» **Brief**
Filter the data for lines with the word "rest" and copy those lines.

» **Saved entries**
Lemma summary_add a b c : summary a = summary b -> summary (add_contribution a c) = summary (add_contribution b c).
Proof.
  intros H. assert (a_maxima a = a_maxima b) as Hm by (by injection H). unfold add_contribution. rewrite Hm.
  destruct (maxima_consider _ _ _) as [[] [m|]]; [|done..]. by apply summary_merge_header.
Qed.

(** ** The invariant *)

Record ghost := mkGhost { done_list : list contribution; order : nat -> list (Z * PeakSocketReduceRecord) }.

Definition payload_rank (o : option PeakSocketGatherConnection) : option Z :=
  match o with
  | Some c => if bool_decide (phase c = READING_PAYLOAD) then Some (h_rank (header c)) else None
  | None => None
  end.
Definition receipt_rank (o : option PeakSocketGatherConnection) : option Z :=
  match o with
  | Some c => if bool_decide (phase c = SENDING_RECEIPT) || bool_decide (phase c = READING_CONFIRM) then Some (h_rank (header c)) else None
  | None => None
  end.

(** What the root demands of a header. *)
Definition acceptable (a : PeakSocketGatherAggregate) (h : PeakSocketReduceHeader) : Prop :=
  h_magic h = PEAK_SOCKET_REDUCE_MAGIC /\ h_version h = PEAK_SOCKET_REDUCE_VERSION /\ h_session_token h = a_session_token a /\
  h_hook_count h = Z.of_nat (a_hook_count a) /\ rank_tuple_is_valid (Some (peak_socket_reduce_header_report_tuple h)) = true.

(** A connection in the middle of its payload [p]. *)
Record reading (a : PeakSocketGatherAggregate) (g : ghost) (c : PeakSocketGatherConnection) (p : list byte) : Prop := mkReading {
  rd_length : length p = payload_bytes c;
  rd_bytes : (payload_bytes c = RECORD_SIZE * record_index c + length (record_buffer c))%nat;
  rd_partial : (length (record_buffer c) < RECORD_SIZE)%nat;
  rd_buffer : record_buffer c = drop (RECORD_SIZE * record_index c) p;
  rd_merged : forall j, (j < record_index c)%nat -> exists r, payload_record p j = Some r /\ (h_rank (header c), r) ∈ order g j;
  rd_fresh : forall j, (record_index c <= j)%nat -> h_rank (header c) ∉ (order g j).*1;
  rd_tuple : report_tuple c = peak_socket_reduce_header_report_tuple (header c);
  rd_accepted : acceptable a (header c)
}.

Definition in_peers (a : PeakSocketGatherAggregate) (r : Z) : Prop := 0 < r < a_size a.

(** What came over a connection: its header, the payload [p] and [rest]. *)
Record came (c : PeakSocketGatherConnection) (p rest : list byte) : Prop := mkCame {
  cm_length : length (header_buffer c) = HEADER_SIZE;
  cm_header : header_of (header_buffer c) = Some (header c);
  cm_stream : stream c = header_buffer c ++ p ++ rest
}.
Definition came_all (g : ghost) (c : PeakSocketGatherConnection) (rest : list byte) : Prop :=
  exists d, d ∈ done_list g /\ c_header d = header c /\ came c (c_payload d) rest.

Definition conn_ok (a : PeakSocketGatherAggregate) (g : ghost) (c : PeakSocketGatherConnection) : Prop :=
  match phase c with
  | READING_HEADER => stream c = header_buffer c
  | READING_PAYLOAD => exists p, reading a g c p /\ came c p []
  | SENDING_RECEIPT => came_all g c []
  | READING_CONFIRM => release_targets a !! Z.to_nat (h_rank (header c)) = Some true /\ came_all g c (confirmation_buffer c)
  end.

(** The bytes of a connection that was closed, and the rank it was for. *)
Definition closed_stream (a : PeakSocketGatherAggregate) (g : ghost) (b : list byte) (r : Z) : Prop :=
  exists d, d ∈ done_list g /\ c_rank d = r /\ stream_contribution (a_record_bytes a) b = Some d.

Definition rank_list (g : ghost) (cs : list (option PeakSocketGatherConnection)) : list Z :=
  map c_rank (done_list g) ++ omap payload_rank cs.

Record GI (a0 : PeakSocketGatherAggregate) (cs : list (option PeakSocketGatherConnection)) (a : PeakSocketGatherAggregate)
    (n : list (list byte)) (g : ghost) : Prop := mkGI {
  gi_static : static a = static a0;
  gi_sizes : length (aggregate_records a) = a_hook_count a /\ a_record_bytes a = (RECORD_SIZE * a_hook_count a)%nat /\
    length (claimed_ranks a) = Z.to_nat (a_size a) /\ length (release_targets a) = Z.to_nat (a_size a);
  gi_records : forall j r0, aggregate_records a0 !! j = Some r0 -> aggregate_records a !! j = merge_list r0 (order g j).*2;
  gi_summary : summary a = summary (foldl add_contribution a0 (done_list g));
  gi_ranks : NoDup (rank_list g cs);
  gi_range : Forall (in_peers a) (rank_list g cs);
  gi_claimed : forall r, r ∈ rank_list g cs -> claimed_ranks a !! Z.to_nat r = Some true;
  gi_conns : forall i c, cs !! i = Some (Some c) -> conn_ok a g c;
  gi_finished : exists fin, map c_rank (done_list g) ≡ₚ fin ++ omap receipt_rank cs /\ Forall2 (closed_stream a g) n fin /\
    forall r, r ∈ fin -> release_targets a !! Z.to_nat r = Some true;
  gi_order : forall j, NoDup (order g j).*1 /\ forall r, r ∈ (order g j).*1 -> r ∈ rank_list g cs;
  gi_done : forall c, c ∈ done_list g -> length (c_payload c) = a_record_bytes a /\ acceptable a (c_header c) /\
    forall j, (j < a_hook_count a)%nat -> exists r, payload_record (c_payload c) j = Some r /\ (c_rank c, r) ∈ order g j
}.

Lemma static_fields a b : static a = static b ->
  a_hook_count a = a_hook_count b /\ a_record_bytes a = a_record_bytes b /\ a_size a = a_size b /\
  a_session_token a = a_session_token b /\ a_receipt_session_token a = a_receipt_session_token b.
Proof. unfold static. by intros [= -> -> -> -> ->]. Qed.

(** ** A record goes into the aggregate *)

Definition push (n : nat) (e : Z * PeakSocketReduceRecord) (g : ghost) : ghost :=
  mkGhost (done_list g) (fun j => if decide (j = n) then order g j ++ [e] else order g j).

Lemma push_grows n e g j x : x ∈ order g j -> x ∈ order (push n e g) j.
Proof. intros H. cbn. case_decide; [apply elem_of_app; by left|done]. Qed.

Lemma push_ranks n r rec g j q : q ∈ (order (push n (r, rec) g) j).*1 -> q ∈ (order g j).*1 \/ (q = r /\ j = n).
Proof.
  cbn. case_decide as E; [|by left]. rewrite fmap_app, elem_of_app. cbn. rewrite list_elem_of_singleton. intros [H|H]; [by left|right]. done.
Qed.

» **Your response**
(** What came over a connection: its header, the payload [p] and [rest]. *)
Record came (c : PeakSocketGatherConnection) (p rest : list byte) : Prop := mkCame {
  cm_stream : stream c = header_buffer c ++ p ++ rest
Definition came_all (g : ghost) (c : PeakSocketGatherConnection) (rest : list byte) : Prop :=
  exists d, d ∈ done_list g /\ c_header d = header c /\ came c (c_payload d) rest.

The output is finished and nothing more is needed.